INTRO Using language similarity algorithm to identify patterns between offenders in the felony space. We used Quid to compute the language similarity for the criminal behavior of the parties:
In the graph each node represent an offender and it is clustered according to the type of criminal behavior that person has engaged in. The clusters are determined by features from their case charges. Connection between nodes depict similar criminal behavior between two individuals.
Removing the nodes with only one criminal case we remove three large clusters in our network; in particular clusters relating to minor assault, battery assault and assault on females. (We can visually demonstrate the HPPD's policies to warn offenders seems to be working as minor incidents don't show a high likelihood of a repeat offense.)

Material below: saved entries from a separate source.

Lemma buildGroups_inv (specs : Specs) : forall entries rs all c,
  incl entries specs -> tableInv specs rs all ->
  buildGroups entries rs all = Ok c ->
  tableInv specs (rules c) (ruleGroupAll c).
Proof.
  induction entries as [|[name specGroup] entries IH]; intros rs all c Hincl Inv H;
    simpl in H.
  - injection H as <-. exact Inv.
  - destruct (mapM (fun spec => buildRule spec name) specGroup) as [built|] eqn:M;
      [|discriminate].
    simpl in H.
    assert (Hin : In (name, specGroup) specs) by (apply Hincl; now left).
    assert (Hbuilt : Forall (origin specs name) built).
    { apply Forall_forall. intros r Hr.
      destruct (Forall2_In_r _ _ _ (mapM_Forall2 _ _ _ M) r Hr) as [sp [Hsp Hb]].
      now exists specGroup, sp. }
    assert (Hincl' : incl entries specs) by (intros x Hx; apply Hincl; now right).
    destruct Inv as [I1 I2 I3 I4].
    destruct (String.eqb name "ALL") eqn:E.
    + apply String.eqb_eq in E. subst name.
      apply (IH _ _ _ Hincl') in H; [exact H|]. constructor.
      * intros g Hg. apply In_assign in Hg. destruct Hg as [Hg|Hg].
        -- now injection Hg.
        -- now apply I1.
      * intros k g Hg Hk. apply In_assign in Hg. destruct Hg as [Hg|Hg].
        -- injection Hg as -> _. contradiction.
        -- now apply I2.
      * apply Forall_app. now split.
      * rewrite lookup_assign. simpl. discriminate.
    + apply String.eqb_neq in E.
      apply (IH _ _ _ Hincl') in H; [exact H|]. constructor.
      * intros g Hg. apply In_assign in Hg. destruct Hg as [Hg|Hg].
        -- injection Hg as Hn _. now subst name.
        -- now apply I1.
      * intros k g Hg Hk. apply In_assign in Hg. destruct Hg as [Hg|Hg].
        -- injection Hg as -> ->. now exists built.
        -- now apply I2.
      * exact I3.
      * rewrite lookup_assign. destruct (String.eqb name "ALL") eqn:E'.
        -- apply String.eqb_eq in E'. contradiction.
        -- exact I4.
Qed.
(** * forkflow-services: order creation across the catalog boundary

    A shallow embedding of the two services of the repository,

    - [catalog-service/app/main.py] (module [Catalog]): the per-tenant menu
      and its point lookup [get_menu_item];
    - [order-service/app/main.py] (module [OrderService]): the validation
      client [validate_menu_items], the order store [orders] and the
      handlers [create_order], [get_orders], [get_order] and
      [update_order_status];

    followed by the properties of the order lifecycle proved about them.

    Python values are modelled as follows.  A [dict] used as a map is a
    [gmap]; a [float] is an IEEE binary64 number; an [int] is a [Z]; a
    naive [datetime] is its count of microseconds, which orders naive
    datetimes the way Python compares them.  Handlers run in a small state
    and exception monad whose state holds the module-level [orders]
    dictionary and the outside world (the network towards the catalog, the
    UUID generator and the wall clock). *)

From Stdlib Require Import ZArith String List.
From Corelib Require Import PrimFloat SpecFloat FloatOps.
From stdpp Require Import gmap strings list fin_maps.

Local Open Scope Z_scope.
Set Warnings "-inexact-float".

(** ** Python values shared by both services *)

(** The exceptions that the two services raise or let escape.
    [TimeoutException] and [RequestError] are httpx's; the first is a
    subclass of the second in httpx, and [RequestError] below stands for
    the instances that are not timeouts.  [HTTPStatusError] is what
    [raise_for_status] raises; it is not a [RequestError].
    [JSONDecodeError] stands for the [ValueError] that [response.json()]
    raises on a body that is not JSON.  [EscapedFromGet name] stands for
    an exception of class [name] that [client.get] raises and that is not
    an [httpx.RequestError], such as [httpx.InvalidURL] for an item id
    that makes no URL. *)
Inductive exn : Type :=
| HTTPException (status_code : Z) (detail : string)
| TimeoutException
| RequestError (message : string)
| HTTPStatusError (status_code : Z)
| JSONDecodeError
| AttributeError
| OverflowError
| EscapedFromGet (name : string).
(** What the cross-list generator does guarantee: under a feasible solution,
    when the pattern (the room) chosen for the anchor of a group is also a
    candidate of another section of the group, that section is given the same
    pattern (room). *)
Lemma cross_list_agree_on_common (inp : SolverInput) (st : CPSATSolver)
    (pens : list LinearExpr) (sol : Solution) (anchor other : Section) :
  build_model inp = Ok (st, pens) -> feasible (model st) sol ->
  cross_list_pair inp anchor other ->
  (forall pid ov,
      chosen_pattern inp st sol anchor = Some pid ->
      get2 (sec_id other, pid) (section_pattern_vars st) = Some ov ->
      chosen_pattern inp st sol other = Some pid)
  /\ (forall rid ov,
         chosen_room inp st sol anchor = Some rid ->
         get2 (sec_id other, rid) (section_room_vars st) = Some ov ->
         chosen_room inp st sol other = Some rid).
Proof.
  intros Hb Hf Hpair.
  destruct (build_model_contents _ Hb) as [Hp [Hr [_ [_ Hc]]]].
  rewrite <- Hp, <- Hr in Hc.
  assert (Hother : In other (sections inp)).
  { destruct Hpair as [kv [others [Hkv [Hg Ho]]]].
    assert (Hin : In other (snd kv)) by (rewrite Hg; now right).
    now destruct (group_sections_In _ _ _ _ Hkv Hin). }
  split.
  - intros pid ov Hch Hov.
    pose proof Hch as Hch'. unfold chosen_pattern, extract_section in Hch'. simpl in Hch'.
    apply first_chosen_Some in Hch'. destruct Hch' as [Hin [av [Hav Hone]]].
    assert (Heq : In (LinEq (lvar av) (lvar ov)) (constraints (model st))).
    { apply Hc. do 3 right. left.
      apply cross_list_constraints_In with (anchor := anchor) (other := other);
        [assumption|].
      apply in_or_app. left. now apply equate_common_In with (k := pid). }
    pose proof Hf as [_ Hh]. specialize (Hh _ Heq). cbn [holds] in Hh.
    rewrite !eval_lvar in Hh.
    assert (Hoone : Value sol ov = 1) by lia.
    destruct (first_chosen_exists sol (section_pattern_vars st) (sec_id other)
                (map mp_id (meeting_patterns inp)) pid Hin Hov Hoone) as [c Hcc].
    assert (Hco : chosen_pattern inp st sol other = Some c) by exact Hcc.
    rewrite Hco. f_equal. symmetry.
    eapply chosen_pattern_unique with (s := other) (v := ov); eauto.
  - intros rid ov Hch Hov.
    pose proof Hch as Hch'. unfold chosen_room, extract_section in Hch'. simpl in Hch'.
    apply first_chosen_Some in Hch'. destruct Hch' as [Hin [av [Hav Hone]]].
    assert (Heq : In (LinEq (lvar av) (lvar ov)) (constraints (model st))).
    { apply Hc. do 3 right. left.
      apply cross_list_constraints_In with (anchor := anchor) (other := other);
        [assumption|].
      apply in_or_app. right. now apply equate_common_In with (k := rid). }
    pose proof Hf as [_ Hh]. specialize (Hh _ Heq). cbn [holds] in Hh.
    rewrite !eval_lvar in Hh.
    assert (Hoone : Value sol ov = 1) by lia.
    destruct (first_chosen_exists sol (section_room_vars st) (sec_id other)
                (map room_id (rooms inp)) rid Hin Hov Hoone) as [c Hcc].
    assert (Hco : chosen_room inp st sol other = Some c) by exact Hcc.
    rewrite Hco. f_equal. symmetry.
    eapply chosen_room_unique with (s := other) (v := ov); eauto.
Qed.

(** C2, at the failing input.  Sections 20 and 21 are cross-listed; 20 allows
    the patterns 1 and 3, 21 allows 4 and 3.  The generator equates the two
    variables of the common pattern 3 and adds nothing for the patterns 1 and
    4, so the model has a feasible solution in which section 20 meets on
    pattern 1 and section 21 on pattern 4. *)
Theorem cross_listed_sections_differ :
  exists st pens s20 s21,
    build_model cross_list_input = Ok (st, pens)
    /\ sections cross_list_input = [s20; s21]
    /\ cross_list_group_id s20 = Some 70%N /\ cross_list_group_id s21 = Some 70%N
    /\ cross_list_constraints (sections cross_list_input) (section_pattern_vars st)
         (section_room_vars st)
       = [LinEq (lvar {| index := 1; var_name := sp 20%N 3%N; lb := 0; ub := 1 |})
                (lvar {| index := 9; var_name := sp 21%N 3%N; lb := 0; ub := 1 |});
          LinEq (lvar {| index := 2; var_name := sr 20%N 10%N; lb := 0; ub := 1 |})
                (lvar {| index := 10; var_name := sr 21%N 10%N; lb := 0; ub := 1 |});
          LinEq (lvar {| index := 3; var_name := sr 20%N 11%N; lb := 0; ub := 1 |})
                (lvar {| index := 11; var_name := sr 21%N 11%N; lb := 0; ub := 1 |})]
    /\ feasible (model st) cross_list_solution
    /\ is_assigned (extract_section cross_list_input st cross_list_solution s20) = true
    /\ is_assigned (extract_section cross_list_input st cross_list_solution s21) = true
    /\ chosen_pattern cross_list_input st cross_list_solution s20 = Some 1%N
    /\ chosen_pattern cross_list_input st cross_list_solution s21 = Some 4%N.
Proof.
  destruct (build_model cross_list_input) as [[st pens]|e] eqn:Hb;
    [|vm_compute in Hb; discriminate].
  exists st, pens. do 2 eexists. vm_compute in Hb. injection Hb as <- _.
  split; [reflexivity|]. split; [reflexivity|].
  split; [reflexivity|]. split; [reflexivity|].
  split; [vm_compute; reflexivity|].
  split; [apply feasibleb_sound; vm_compute; reflexivity|].
  repeat split.
Qed.

(* ===================================================================== *)
(** ** Instructor time preferences                                        *)
(* ===================================================================== *)

Lemma time_in_range_iff x s e : _time_in_range x s e = true <-> in_range x s e.
Proof. unfold _time_in_range, in_range. apply andb_true_iff. Qed.
(** ** The input of the certificate authority *)

(** X9. For an issuer whose duration, when set, is a non-negative 64-bit
    duration and whose lead time, when set, is not negative, the input
    built after the resolver has a positive duration and a rounding window
    between zero and that duration, equal to the duration less the resolved
    lead time, and it carries the key reference and the common name.  When
    the lead time is unset the rounding window is the whole duration. *)
Theorem input_after_defaults (issuer : KMSIssuer) :
  (forall d, Duration (Spec issuer) = Some d -> 0 <= d <= Int64.MaxInt64) ->
  (forall r, RenewBefore (Spec issuer) = Some r -> 0 <= r) ->
  exists issuer' input R,
    setIssuerDefaultValues issuer = Some issuer'
    /\ desiredCertificateAuthorityCertificateInput issuer' = Some input
    /\ RenewBefore (Spec issuer') = Some R
    /\ InKeyID input = KeyID (Spec issuer)
    /\ InSubjectCommonName input = CommonName (Spec issuer)
    /\ 0 < InDuration input
    /\ InRounding input = InDuration input - R
    /\ 0 <= InRounding input <= InDuration input
    /\ (RenewBefore (Spec issuer) = None -> InRounding input = InDuration input).
Proof.
  intros Hd Hr.
  destruct (setIssuerDefaultValues_returns issuer)
    as (D & R & Hdef & HD & HR & HD' & HR').
  assert (HDpos : 0 < D <= Int64.MaxInt64).
  { destruct HD' as [H|[-> _]].
    - specialize (Hd D H). lia.
    - split; [reflexivity|discriminate]. }
  assert (HRpos : 0 <= R <= D).
  { destruct HR' as [H|[-> _]].
    - specialize (Hr R H). lia.
    - lia. }
  assert (Hwrap : Int64.sub D R = D - R).
  { unfold Int64.sub. apply wrap_in_range.
    unfold Int64.in_range, Int64.MinInt64, Int64.MaxInt64 in *. lia. }
  eexists. eexists. exists R.
  split; [exact Hdef|].
  split; [apply (desiredInput_returns _ D R); reflexivity|].
  cbn [RenewBefore Spec InKeyID InSubjectCommonName InDuration InRounding KeyID CommonName].
  rewrite Hwrap.
  repeat match goal with |- _ /\ _ => split end; try reflexivity; try lia.
  intros Hnone. destruct HR' as [H|[-> _]]; [congruence|lia].
Qed.
(** * SlopGate: the detection-and-scoring engine

    A shallow embedding of the scoring core of SlopGate
    ([src/scoring.ts], [src/checks/behavior.ts], [src/checks/content.ts],
    [src/checks/patterns.ts]) and proofs of the properties its
    specification states about it.

    The development then embeds what surrounds that core: the loading
    of the configuration ([src/config.ts]), the summary of a result,
    the requests of the client ([src/github.ts]), the response
    ([src/respond.ts]) and the entry point ([src/index.ts]); and it
    proves further properties of the code.  There the libraries and
    GitHub are parameters: [yaml.load], the parser of the schema,
    [JSON.parse], and whether GitHub rejects a request.

    Modelling conventions.
    - A JavaScript string is a [string]: one [ascii] per UTF-16 code unit,
      for strings whose code units are all below 256.
    - A JavaScript number is a rational ([Q]) where the code divides or
      compares against a fraction, and an integer ([Z]) or a natural ([nat])
      where it only counts.  Arithmetic is exact; the source works on IEEE
      doubles, which agree with it on the integers and on every comparison
      that is not within one rounding error of its threshold.
    - The free-text [reason] of a check result and the [summary] of a scoring
      result are presentation only (no decision reads them) and are not
      modelled.
    - The clock ([Date.now()]) is an explicit argument [now]; a timestamp is
      the time value [Date] parses it to, [None] for an invalid date. *)

From Stdlib Require Import Bool Arith PeanoNat NArith ZArith QArith Qround Qminmax.
From Stdlib Require Import Lia Lqa List Permutation Sorted.
From Stdlib Require Import Ascii String DecimalString.
Import ListNotations.

Local Open Scope string_scope.

(* ================================================================== *)
(** * JavaScript strings *)
(* ================================================================== *)

Module JsString.

Definition code (c : ascii) : N := N_of_ascii c.

(** [LineTerminator]: LF and CR (U+2028 and U+2029 lie outside the
    modelled range). *)
Definition isLineTerminator (c : ascii) : bool :=
  (code c =? 10)%N || (code c =? 13)%N.

(** [WhiteSpace] or [LineTerminator], what [\s] and [trim] strip:
    TAB, LF, VT, FF, CR, SP and NBSP below 256. *)
Definition isSpace (c : ascii) : bool :=
  ((9 <=? code c) && (code c <=? 13))%N
  || (code c =? 32)%N || (code c =? 160)%N.

Definition isDigit (c : ascii) : bool :=
  ((48 <=? code c) && (code c <=? 57))%N.

Definition isUpper (c : ascii) : bool :=
  ((65 <=? code c) && (code c <=? 90))%N.

Definition isLower (c : ascii) : bool :=
  ((97 <=? code c) && (code c <=? 122))%N.

Definition isAlpha (c : ascii) : bool := isUpper c || isLower c.

(** [\w] *)
Definition isWord (c : ascii) : bool :=
  isAlpha c || isDigit c || (code c =? 95)%N.

(** [String.prototype.toLowerCase] on one code unit: A-Z, and the
    Latin-1 capitals U+00C0..U+00DE other than the multiplication sign. *)
Definition lowerChar (c : ascii) : ascii :=
  if isUpper c
     || ((192 <=? code c) && (code c <=? 222) && negb (code c =? 215))%N
  then ascii_of_N (code c + 32)
  else c.

Fixpoint toLowerCase (s : string) : string :=
  match s with
  | EmptyString => EmptyString
  | String c t => String (lowerChar c) (toLowerCase t)
  end.

Fixpoint trimStart (s : string) : string :=
  match s with
  | EmptyString => EmptyString
  | String c t => if isSpace c then trimStart t else s
  end.

(** The string without its trailing white space. *)
Fixpoint trimEnd (s : string) : string :=
  match s with
  | EmptyString => EmptyString
  | String c t =>
      match trimEnd t with
      | EmptyString => if isSpace c then EmptyString else String c EmptyString
      | t' => String c t'
      end
  end.

Definition trim (s : string) : string := trimEnd (trimStart s).

(** [s.startsWith(p)] *)
Definition startsWith (s p : string) : bool := prefix p s.

(** [s.includes(p)] *)
Fixpoint includes (s p : string) : bool :=
  prefix p s ||
  match s with
  | EmptyString => false
  | String _ t => includes t p
  end.

(** [s.substring(1)] *)
Definition substring1 (s : string) : string :=
  match s with
  | EmptyString => EmptyString
  | String _ t => t
  end.

(** [s.split(sep)] for a one-character separator; never empty. *)
Fixpoint split (sep : ascii) (s : string) : list string :=
  match s with
  | EmptyString => [EmptyString]
  | String c t =>
      if Ascii.eqb c sep then EmptyString :: split sep t
      else match split sep t with
           | [] => [String c EmptyString]
           | w :: ws => String c w :: ws
           end
  end.

(** [l.join(sep)] *)
Fixpoint join (sep : string) (l : list string) : string :=
  match l with
  | [] => EmptyString
  | [x] => x
  | x :: t => x ++ sep ++ join sep t
  end.

(** The first [n] code units, and the rest. *)
Fixpoint take (n : nat) (s : string) : string :=
  match n, s with
  | S n', String c t => String c (take n' t)
  | _, _ => EmptyString
  end.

Insight: The fact that entire clusters relative to a minor offenses disappears when we identify single perpetrators does not mean that those behaviors are the not likely to be perpetrated multiple times by an individual. Instead, we can see that to identify serial criminal behavior we have to look for criminals that commit other kinds of felonies. (DV seems to be pervasive across the population but unrelated criminal behavior is a good signal for higher probability of DV.) This signal can help officers gauge/identify high-risk households from other criminal records.
GENDER By plotting the previous network with nodes colored according to gender (of offender) we note that females have high betweenness centrality. The betweenness centrality in network science represents the capability of a node to act as a bridge that connect two or more clusters. We infer here that males seem to specialize (repeat crimes) females are prone to commit crimes without an apparent pattern.
(Figure 3 & 4)
CALCULATOR It would be extremely useful for the police to have the ability to identify recidivism according to some metadata like gender, sex or nature of the first crime committed by a person. In order to provide this competence we used Bayesian inference to calculate the probability that a certain person is likely to be a serial criminal.
(Note: At the moment, for the sake of simplicity, we calculate probabilities based on boolean and not categorical variables. E.g. we do not account the kinds of crime events in all the ones identified by our clusters, but we distinguish just severe offenders (A and B on the DV list) and non-severe crimes (C and D on the DV list), weekday vs. weekend, etc.)
CASE SIMILARITY METRICS Using the same rationale as before we can create a network topology where nodes are single criminal cases and group them according to environmental metadata not present in the dataset (like price of the house where the crime happened) and characteristics of the perpetrator (age, race, priors). Here the network heuristics have been computed using simple cosine similarity without Quid to show that the method can be implemented with open-source software:
(See Figure 5)
A TOOL FOR THE FIELD We want to give officers in the field the opportunity to understand with a certain probability the scenario they may encounter in the field. For this purpose we developed the Crime Scene calculator that, using as input historical data, like the occurrence of crime at a certain day of the week or the ethnicity of the perpetrator, provides the likelihood that the person will be involved in severe DV (category A and B).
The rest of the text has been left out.